Exercise details: From the first line to the last, write out the data below exactly.
(Materials provided Opens)
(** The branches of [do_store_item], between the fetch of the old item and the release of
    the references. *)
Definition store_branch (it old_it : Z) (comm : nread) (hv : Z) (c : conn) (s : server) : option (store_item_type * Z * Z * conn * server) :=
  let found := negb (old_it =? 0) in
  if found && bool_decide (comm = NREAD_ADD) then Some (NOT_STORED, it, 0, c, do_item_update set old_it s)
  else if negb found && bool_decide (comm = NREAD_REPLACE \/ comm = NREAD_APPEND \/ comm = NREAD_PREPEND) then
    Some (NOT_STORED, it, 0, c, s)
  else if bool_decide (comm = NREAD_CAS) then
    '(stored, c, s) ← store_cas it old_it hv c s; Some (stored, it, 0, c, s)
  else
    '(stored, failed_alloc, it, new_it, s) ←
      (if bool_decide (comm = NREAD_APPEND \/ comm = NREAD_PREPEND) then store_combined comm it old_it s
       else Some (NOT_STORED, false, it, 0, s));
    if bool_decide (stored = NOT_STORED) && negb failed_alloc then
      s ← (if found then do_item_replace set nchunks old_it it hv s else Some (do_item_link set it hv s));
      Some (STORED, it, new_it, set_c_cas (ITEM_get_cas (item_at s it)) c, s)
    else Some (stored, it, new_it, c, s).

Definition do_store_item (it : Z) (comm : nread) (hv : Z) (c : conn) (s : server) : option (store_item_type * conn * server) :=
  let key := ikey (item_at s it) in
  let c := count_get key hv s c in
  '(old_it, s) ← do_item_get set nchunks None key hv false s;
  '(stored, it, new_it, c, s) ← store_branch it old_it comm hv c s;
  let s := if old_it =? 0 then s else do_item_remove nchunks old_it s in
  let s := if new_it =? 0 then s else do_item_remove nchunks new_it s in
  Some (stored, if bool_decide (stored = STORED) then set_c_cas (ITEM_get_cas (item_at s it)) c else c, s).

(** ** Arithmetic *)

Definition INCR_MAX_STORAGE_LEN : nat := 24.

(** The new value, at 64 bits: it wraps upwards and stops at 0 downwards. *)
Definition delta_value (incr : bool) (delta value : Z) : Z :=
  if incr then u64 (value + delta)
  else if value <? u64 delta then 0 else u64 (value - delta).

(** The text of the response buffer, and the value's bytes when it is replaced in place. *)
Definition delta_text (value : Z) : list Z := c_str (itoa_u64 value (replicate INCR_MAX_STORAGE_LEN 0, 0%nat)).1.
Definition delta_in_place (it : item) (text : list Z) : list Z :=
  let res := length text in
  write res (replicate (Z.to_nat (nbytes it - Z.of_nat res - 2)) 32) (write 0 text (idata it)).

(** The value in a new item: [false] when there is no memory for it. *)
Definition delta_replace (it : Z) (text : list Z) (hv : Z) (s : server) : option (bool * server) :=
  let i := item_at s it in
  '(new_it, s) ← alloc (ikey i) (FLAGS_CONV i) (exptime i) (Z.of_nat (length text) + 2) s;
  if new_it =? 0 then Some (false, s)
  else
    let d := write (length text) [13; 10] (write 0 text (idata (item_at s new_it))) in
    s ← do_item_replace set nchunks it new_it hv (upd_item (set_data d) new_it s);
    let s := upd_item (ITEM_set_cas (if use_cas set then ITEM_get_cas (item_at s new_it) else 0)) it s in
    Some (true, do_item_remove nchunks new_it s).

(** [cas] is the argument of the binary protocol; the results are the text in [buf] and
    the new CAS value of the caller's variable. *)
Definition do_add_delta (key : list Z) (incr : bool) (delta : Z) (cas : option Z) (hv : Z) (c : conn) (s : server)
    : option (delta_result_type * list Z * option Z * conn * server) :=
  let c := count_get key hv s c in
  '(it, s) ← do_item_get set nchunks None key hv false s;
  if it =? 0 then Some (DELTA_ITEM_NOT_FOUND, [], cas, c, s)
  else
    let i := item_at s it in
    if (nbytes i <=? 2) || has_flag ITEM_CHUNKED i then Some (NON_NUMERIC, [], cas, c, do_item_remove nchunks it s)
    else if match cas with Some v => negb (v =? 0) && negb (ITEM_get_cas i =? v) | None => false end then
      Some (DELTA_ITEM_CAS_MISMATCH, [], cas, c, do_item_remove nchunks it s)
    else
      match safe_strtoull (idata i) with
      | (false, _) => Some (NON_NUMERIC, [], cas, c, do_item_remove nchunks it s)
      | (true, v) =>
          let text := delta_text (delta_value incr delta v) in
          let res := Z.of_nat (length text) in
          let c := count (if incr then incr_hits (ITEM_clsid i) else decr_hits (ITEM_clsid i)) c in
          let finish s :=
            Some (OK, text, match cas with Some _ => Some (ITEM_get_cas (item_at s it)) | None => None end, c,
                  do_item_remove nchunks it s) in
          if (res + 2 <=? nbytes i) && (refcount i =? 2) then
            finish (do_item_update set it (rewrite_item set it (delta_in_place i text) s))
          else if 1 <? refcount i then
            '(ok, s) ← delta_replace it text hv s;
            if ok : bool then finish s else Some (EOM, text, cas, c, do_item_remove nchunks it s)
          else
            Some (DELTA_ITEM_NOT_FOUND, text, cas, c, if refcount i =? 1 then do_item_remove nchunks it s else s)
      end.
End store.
(Materials provided Closes)
Result of the task:
(** The branches of [do_store_item], between the fetch of the old item and the release of
    the references. *)
Definition store_branch (it old_it : Z) (comm : nread) (hv : Z) (c : conn) (s : server) : option (store_item_type * Z * Z * conn * server) :=
  let found := negb (old_it =? 0) in
  if found && bool_decide (comm = NREAD_ADD) then Some (NOT_STORED, it, 0, c, do_item_update set old_it s)
  else if negb found && bool_decide (comm = NREAD_REPLACE \/ comm = NREAD_APPEND \/ comm = NREAD_PREPEND) then
    Some (NOT_STORED, it, 0, c, s)
  else if bool_decide (comm = NREAD_CAS) then
    '(stored, c, s) ← store_cas it old_it hv c s; Some (stored, it, 0, c, s)
  else
    '(stored, failed_alloc, it, new_it, s) ←
      (if bool_decide (comm = NREAD_APPEND \/ comm = NREAD_PREPEND) then store_combined comm it old_it s
       else Some (NOT_STORED, false, it, 0, s));
    if bool_decide (stored = NOT_STORED) && negb failed_alloc then
      s ← (if found then do_item_replace set nchunks old_it it hv s else Some (do_item_link set it hv s));
      Some (STORED, it, new_it, set_c_cas (ITEM_get_cas (item_at s it)) c, s)
    else Some (stored, it, new_it, c, s).

Definition do_store_item (it : Z) (comm : nread) (hv : Z) (c : conn) (s : server) : option (store_item_type * conn * server) :=
  let key := ikey (item_at s it) in
  let c := count_get key hv s c in
  '(old_it, s) ← do_item_get set nchunks None key hv false s;
  '(stored, it, new_it, c, s) ← store_branch it old_it comm hv c s;
  let s := if old_it =? 0 then s else do_item_remove nchunks old_it s in
  let s := if new_it =? 0 then s else do_item_remove nchunks new_it s in
  Some (stored, if bool_decide (stored = STORED) then set_c_cas (ITEM_get_cas (item_at s it)) c else c, s).

(** ** Arithmetic *)

Definition INCR_MAX_STORAGE_LEN : nat := 24.

(** The new value, at 64 bits: it wraps upwards and stops at 0 downwards. *)
Definition delta_value (incr : bool) (delta value : Z) : Z :=
  if incr then u64 (value + delta)
  else if value <? u64 delta then 0 else u64 (value - delta).

(** The text of the response buffer, and the value's bytes when it is replaced in place. *)
Definition delta_text (value : Z) : list Z := c_str (itoa_u64 value (replicate INCR_MAX_STORAGE_LEN 0, 0%nat)).1.
Definition delta_in_place (it : item) (text : list Z) : list Z :=
  let res := length text in
  write res (replicate (Z.to_nat (nbytes it - Z.of_nat res - 2)) 32) (write 0 text (idata it)).

(** The value in a new item: [false] when there is no memory for it. *)
Definition delta_replace (it : Z) (text : list Z) (hv : Z) (s : server) : option (bool * server) :=
  let i := item_at s it in
  '(new_it, s) ← alloc (ikey i) (FLAGS_CONV i) (exptime i) (Z.of_nat (length text) + 2) s;
  if new_it =? 0 then Some (false, s)
  else
    let d := write (length text) [13; 10] (write 0 text (idata (item_at s new_it))) in
    s ← do_item_replace set nchunks it new_it hv (upd_item (set_data d) new_it s);
    let s := upd_item (ITEM_set_cas (if use_cas set then ITEM_get_cas (item_at s new_it) else 0)) it s in
    Some (true, do_item_remove nchunks new_it s).

(** [cas] is the argument of the binary protocol; the results are the text in [buf] and
    the new CAS value of the caller's variable. *)
Definition do_add_delta (key : list Z) (incr : bool) (delta : Z) (cas : option Z) (hv : Z) (c : conn) (s : server)
    : option (delta_result_type * list Z * option Z * conn * server) :=
  let c := count_get key hv s c in
  '(it, s) ← do_item_get set nchunks None key hv false s;
  if it =? 0 then Some (DELTA_ITEM_NOT_FOUND, [], cas, c, s)
  else
    let i := item_at s it in
    if (nbytes i <=? 2) || has_flag ITEM_CHUNKED i then Some (NON_NUMERIC, [], cas, c, do_item_remove nchunks it s)
    else if match cas with Some v => negb (v =? 0) && negb (ITEM_get_cas i =? v) | None => false end then
      Some (DELTA_ITEM_CAS_MISMATCH, [], cas, c, do_item_remove nchunks it s)
    else
      match safe_strtoull (idata i) with
      | (false, _) => Some (NON_NUMERIC, [], cas, c, do_item_remove nchunks it s)
      | (true, v) =>
          let text := delta_text (delta_value incr delta v) in
          let res := Z.of_nat (length text) in
          let c := count (if incr then incr_hits (ITEM_clsid i) else decr_hits (ITEM_clsid i)) c in
          let finish s :=
            Some (OK, text, match cas with Some _ => Some (ITEM_get_cas (item_at s it)) | None => None end, c,
                  do_item_remove nchunks it s) in
          if (res + 2 <=? nbytes i) && (refcount i =? 2) then
            finish (do_item_update set it (rewrite_item set it (delta_in_place i text) s))
          else if 1 <? refcount i then
            '(ok, s) ← delta_replace it text hv s;
            if ok : bool then finish s else Some (EOM, text, cas, c, do_item_remove nchunks it s)
          else
            Some (DELTA_ITEM_NOT_FOUND, text, cas, c, if refcount i =? 1 then do_item_remove nchunks it s else s)
      end.
End store.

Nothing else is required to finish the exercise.